Directions for this task: Transcribe only what runs from the line including "Abbreviation Thread := (prog (Consumers X))." through the last line of the entries, exactly as it appears.

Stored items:

○ ○ ○ ○ ○

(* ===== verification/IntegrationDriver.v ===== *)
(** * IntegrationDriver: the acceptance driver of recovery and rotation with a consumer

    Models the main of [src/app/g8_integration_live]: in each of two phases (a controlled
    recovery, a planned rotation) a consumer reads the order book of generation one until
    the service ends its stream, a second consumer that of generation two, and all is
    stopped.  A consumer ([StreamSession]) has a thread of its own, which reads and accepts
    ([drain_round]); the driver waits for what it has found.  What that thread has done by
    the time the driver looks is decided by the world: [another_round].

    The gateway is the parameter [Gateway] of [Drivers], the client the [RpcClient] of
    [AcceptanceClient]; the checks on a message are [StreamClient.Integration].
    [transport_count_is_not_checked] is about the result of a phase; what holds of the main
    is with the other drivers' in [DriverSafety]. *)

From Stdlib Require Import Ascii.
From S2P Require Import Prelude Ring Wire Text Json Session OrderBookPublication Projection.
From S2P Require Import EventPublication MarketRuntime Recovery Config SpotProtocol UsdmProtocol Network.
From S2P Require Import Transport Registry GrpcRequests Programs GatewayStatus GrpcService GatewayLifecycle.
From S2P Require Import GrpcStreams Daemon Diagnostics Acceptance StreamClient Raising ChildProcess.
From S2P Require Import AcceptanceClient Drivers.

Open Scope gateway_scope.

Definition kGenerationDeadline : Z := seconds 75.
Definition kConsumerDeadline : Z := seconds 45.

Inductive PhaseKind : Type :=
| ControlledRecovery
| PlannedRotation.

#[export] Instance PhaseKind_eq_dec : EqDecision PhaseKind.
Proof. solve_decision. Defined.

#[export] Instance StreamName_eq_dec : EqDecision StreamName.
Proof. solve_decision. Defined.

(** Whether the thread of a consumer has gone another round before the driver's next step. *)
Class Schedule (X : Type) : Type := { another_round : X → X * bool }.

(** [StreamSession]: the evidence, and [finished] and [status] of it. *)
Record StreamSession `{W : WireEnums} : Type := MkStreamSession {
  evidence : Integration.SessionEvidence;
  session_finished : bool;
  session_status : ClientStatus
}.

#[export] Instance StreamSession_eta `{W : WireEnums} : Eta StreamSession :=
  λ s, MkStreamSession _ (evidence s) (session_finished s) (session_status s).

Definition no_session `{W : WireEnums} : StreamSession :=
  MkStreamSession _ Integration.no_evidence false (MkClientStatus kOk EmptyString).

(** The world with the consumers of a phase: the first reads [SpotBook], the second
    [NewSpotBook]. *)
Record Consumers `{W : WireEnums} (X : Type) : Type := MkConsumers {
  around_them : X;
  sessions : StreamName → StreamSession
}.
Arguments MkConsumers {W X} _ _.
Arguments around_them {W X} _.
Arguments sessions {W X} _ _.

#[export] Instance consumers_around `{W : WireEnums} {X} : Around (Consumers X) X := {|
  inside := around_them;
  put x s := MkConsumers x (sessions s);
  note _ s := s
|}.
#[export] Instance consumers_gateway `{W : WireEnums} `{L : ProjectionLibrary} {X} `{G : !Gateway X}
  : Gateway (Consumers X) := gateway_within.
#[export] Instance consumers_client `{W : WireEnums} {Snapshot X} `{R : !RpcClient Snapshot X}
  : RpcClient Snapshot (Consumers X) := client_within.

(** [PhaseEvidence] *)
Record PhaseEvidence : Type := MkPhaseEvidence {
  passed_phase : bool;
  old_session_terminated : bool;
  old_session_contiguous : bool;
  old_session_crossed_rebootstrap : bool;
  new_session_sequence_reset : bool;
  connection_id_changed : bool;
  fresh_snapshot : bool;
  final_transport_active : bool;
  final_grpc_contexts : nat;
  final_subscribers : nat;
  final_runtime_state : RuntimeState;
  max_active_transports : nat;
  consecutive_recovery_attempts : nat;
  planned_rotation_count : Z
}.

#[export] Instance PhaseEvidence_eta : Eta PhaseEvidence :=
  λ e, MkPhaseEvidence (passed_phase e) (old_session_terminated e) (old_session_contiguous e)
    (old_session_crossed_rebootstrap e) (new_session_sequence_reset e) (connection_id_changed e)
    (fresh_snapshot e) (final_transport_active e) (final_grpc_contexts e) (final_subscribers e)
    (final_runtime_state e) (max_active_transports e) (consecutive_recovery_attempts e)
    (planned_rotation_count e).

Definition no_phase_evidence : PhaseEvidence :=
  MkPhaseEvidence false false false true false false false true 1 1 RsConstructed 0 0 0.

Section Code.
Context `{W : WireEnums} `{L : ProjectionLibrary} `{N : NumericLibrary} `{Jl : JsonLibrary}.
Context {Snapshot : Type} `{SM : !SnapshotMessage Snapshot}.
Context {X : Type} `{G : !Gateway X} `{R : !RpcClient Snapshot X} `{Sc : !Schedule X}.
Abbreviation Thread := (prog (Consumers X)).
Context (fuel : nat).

○ ○ ○ ○ ○

Reply:
Abbreviation Thread := (prog (Consumers X)).
Context (fuel : nat).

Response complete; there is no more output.